Show me every line in the listing that has the word "after".

Content starts

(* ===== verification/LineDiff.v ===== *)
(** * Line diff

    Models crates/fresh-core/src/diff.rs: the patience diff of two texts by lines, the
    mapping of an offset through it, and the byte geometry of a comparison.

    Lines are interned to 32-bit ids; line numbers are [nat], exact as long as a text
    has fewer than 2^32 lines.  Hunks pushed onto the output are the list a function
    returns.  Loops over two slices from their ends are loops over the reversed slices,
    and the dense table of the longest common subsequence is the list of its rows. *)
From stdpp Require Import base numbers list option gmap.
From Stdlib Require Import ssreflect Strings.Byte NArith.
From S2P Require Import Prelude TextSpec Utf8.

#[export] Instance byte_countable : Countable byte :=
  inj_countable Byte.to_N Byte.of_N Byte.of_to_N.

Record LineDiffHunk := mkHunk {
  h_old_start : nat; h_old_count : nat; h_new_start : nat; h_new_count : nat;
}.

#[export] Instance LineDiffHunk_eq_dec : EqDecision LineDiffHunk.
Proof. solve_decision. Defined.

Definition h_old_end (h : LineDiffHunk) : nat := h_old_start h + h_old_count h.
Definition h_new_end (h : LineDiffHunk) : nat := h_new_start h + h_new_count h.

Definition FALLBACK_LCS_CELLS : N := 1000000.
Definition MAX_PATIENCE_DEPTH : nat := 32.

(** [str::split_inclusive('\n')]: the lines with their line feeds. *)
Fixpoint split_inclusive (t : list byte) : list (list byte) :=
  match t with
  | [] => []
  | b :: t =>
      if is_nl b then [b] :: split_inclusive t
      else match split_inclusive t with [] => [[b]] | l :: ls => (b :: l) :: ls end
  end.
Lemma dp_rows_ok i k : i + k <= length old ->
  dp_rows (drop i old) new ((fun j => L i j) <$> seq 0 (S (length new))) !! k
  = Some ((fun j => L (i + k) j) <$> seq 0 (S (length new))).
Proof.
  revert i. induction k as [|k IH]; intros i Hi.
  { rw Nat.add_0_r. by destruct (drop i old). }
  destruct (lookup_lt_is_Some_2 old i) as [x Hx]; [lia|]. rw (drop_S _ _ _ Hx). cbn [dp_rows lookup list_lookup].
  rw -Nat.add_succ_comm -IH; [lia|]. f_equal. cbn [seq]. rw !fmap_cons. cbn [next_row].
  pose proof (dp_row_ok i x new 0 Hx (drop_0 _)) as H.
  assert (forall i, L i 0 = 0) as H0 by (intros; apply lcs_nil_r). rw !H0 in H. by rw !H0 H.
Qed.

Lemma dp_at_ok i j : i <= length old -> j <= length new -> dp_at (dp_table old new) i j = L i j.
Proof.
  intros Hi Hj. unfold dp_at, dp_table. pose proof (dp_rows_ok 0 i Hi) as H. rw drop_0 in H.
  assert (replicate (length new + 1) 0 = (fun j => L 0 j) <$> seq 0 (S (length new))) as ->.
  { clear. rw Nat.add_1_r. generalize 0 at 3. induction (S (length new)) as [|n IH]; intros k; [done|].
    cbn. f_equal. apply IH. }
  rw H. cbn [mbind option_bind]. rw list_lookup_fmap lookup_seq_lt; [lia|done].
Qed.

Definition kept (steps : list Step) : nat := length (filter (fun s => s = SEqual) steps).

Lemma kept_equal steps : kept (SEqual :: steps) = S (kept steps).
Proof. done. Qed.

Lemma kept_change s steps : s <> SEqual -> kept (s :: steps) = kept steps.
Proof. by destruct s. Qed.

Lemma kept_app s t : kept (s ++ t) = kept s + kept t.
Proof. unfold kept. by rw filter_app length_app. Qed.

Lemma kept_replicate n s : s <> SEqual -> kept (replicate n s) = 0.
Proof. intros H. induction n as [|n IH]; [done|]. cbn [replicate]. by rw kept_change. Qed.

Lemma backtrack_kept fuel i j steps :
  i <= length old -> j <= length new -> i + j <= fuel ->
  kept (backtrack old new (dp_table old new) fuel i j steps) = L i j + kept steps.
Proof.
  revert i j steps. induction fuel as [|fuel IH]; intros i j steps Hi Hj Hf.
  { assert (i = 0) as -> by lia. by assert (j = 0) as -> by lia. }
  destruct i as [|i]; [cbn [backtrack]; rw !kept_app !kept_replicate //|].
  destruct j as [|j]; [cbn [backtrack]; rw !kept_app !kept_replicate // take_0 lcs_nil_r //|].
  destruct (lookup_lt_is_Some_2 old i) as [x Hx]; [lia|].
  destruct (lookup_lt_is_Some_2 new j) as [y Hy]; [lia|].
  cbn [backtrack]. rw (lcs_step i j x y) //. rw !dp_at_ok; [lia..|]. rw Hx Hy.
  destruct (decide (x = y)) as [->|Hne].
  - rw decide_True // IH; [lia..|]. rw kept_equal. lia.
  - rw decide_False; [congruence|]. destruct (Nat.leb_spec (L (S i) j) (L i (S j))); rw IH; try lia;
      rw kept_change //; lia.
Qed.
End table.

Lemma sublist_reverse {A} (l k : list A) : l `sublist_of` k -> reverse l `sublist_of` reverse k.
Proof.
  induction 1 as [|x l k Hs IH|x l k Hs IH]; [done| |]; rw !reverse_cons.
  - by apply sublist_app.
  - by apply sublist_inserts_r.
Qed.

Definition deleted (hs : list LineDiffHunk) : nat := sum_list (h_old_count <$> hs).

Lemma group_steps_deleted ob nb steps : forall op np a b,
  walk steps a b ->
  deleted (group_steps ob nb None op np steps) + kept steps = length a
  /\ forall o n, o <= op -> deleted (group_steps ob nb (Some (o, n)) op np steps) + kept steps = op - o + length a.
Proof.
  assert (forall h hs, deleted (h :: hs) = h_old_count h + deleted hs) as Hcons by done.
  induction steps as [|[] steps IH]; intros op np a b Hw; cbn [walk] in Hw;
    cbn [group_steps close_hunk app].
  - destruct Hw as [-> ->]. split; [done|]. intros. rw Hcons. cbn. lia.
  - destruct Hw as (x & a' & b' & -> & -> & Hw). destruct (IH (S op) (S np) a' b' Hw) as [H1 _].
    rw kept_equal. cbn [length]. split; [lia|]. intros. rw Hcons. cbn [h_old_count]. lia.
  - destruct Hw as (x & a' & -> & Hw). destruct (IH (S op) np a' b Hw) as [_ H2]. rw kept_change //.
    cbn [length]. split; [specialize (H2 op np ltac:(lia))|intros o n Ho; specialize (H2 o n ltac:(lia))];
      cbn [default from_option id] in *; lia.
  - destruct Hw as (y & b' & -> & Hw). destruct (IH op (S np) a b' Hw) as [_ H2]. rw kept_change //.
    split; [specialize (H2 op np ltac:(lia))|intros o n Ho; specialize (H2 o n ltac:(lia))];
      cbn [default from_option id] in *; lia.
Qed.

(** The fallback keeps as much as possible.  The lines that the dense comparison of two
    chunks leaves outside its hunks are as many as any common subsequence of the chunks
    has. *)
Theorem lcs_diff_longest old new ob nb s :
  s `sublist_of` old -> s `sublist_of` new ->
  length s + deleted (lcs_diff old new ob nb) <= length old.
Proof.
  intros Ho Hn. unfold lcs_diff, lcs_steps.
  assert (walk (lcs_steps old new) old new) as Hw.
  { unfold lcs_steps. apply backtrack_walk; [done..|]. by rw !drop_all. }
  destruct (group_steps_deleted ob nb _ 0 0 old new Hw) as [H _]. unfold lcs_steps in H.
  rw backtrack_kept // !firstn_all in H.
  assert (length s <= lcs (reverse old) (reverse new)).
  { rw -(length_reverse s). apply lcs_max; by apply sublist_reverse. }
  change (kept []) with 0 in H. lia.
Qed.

Content ends
Content starts

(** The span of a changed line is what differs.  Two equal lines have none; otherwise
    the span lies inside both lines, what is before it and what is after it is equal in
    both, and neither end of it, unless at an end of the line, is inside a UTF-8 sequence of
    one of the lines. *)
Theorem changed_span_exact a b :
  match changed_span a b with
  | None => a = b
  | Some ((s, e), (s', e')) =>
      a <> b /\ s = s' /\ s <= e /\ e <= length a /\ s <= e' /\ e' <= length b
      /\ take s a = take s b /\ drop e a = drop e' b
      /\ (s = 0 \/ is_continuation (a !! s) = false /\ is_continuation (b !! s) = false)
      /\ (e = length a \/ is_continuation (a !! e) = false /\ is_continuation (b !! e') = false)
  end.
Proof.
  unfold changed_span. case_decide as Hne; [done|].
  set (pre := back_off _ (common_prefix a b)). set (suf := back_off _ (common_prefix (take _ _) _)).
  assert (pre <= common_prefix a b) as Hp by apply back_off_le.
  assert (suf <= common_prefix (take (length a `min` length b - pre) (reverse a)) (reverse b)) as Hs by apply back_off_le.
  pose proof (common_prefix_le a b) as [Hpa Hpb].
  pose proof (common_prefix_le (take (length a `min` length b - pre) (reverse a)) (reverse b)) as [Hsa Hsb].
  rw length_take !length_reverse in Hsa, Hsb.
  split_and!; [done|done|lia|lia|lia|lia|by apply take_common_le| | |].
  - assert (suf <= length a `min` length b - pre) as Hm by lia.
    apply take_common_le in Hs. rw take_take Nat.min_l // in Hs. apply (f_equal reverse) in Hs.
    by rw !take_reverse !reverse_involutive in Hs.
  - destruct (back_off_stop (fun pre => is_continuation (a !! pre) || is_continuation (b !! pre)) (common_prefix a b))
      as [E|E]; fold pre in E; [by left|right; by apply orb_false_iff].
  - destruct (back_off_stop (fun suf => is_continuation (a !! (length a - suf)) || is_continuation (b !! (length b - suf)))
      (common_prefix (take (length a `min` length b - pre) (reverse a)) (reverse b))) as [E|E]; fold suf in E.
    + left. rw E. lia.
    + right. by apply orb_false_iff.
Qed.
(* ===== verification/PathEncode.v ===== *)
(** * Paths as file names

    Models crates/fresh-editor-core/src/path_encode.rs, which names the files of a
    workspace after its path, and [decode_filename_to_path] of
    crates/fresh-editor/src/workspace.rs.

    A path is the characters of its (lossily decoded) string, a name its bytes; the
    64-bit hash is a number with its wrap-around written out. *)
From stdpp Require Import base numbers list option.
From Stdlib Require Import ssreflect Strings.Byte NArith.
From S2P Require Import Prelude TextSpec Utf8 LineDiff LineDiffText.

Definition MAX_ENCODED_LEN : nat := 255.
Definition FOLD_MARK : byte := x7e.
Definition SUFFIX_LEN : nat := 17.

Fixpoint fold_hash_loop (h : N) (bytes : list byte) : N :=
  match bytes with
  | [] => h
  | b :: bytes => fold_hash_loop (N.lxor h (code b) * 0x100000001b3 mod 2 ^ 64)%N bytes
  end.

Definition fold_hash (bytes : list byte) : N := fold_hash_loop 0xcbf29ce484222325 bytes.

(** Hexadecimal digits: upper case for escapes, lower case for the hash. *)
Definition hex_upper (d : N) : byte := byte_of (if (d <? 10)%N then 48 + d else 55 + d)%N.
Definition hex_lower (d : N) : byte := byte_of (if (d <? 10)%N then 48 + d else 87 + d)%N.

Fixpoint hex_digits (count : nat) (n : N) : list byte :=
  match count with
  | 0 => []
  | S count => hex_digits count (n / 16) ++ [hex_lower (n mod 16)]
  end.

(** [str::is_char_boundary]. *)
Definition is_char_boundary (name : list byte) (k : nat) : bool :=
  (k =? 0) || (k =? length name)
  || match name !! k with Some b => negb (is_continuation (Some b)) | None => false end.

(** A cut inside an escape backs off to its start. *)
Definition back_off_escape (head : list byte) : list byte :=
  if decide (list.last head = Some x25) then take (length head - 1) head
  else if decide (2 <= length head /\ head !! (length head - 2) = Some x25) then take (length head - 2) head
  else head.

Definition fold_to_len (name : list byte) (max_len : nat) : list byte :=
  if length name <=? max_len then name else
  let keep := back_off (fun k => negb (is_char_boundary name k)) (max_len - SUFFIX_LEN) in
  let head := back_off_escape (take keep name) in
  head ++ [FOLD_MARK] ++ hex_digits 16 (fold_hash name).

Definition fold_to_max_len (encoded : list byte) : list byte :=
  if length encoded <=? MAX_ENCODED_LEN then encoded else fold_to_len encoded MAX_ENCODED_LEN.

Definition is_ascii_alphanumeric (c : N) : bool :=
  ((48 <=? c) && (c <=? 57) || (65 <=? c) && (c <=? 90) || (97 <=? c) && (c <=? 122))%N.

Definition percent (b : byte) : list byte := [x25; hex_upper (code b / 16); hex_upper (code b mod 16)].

Content ends
Content starts

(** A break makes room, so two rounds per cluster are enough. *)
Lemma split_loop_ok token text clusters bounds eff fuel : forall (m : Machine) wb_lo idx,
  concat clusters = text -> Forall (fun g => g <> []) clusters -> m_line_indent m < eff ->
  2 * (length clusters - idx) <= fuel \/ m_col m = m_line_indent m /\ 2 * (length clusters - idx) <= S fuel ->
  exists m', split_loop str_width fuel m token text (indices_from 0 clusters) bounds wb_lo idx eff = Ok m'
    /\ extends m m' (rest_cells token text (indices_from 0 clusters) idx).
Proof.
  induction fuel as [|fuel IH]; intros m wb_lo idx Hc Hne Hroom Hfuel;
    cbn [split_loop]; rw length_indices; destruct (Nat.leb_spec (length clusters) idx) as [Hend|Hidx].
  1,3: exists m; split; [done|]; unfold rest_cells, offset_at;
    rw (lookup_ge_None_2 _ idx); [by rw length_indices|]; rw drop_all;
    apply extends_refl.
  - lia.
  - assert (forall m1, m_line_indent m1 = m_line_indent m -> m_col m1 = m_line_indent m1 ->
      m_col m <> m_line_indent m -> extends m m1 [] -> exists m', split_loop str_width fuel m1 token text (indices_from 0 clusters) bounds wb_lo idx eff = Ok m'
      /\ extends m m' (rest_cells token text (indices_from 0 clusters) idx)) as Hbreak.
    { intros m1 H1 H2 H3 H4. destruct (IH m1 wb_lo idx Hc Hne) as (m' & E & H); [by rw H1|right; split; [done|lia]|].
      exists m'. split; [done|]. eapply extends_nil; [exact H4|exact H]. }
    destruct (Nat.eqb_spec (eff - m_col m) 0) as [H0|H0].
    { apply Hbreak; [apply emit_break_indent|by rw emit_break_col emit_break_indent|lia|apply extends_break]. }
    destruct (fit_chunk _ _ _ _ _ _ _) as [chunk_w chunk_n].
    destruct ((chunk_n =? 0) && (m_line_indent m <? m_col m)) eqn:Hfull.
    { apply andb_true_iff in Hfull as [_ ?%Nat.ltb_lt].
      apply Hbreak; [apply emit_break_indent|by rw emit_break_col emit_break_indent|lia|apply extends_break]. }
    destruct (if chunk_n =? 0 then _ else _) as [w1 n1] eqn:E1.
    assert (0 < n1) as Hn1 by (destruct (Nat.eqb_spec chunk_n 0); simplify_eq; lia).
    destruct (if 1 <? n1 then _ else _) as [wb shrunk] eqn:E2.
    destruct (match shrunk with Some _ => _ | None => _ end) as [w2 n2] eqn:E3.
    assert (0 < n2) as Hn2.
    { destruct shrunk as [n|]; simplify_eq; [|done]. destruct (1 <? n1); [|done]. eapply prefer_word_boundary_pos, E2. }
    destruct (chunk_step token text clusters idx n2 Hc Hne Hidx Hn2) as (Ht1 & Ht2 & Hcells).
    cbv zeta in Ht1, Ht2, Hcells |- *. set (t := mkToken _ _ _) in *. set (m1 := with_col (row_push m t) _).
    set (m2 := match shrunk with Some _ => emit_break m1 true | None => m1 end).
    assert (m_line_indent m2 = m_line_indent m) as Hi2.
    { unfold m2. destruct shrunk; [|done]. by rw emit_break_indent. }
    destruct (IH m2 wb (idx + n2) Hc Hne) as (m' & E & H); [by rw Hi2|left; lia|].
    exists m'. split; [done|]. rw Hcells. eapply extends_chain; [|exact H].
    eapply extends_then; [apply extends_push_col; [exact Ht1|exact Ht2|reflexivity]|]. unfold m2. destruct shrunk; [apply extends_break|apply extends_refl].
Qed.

Content ends

Final answer:
    the span lies inside both lines, what is before it and what is after it is equal in
    workspace after its path, and [decode_filename_to_path] of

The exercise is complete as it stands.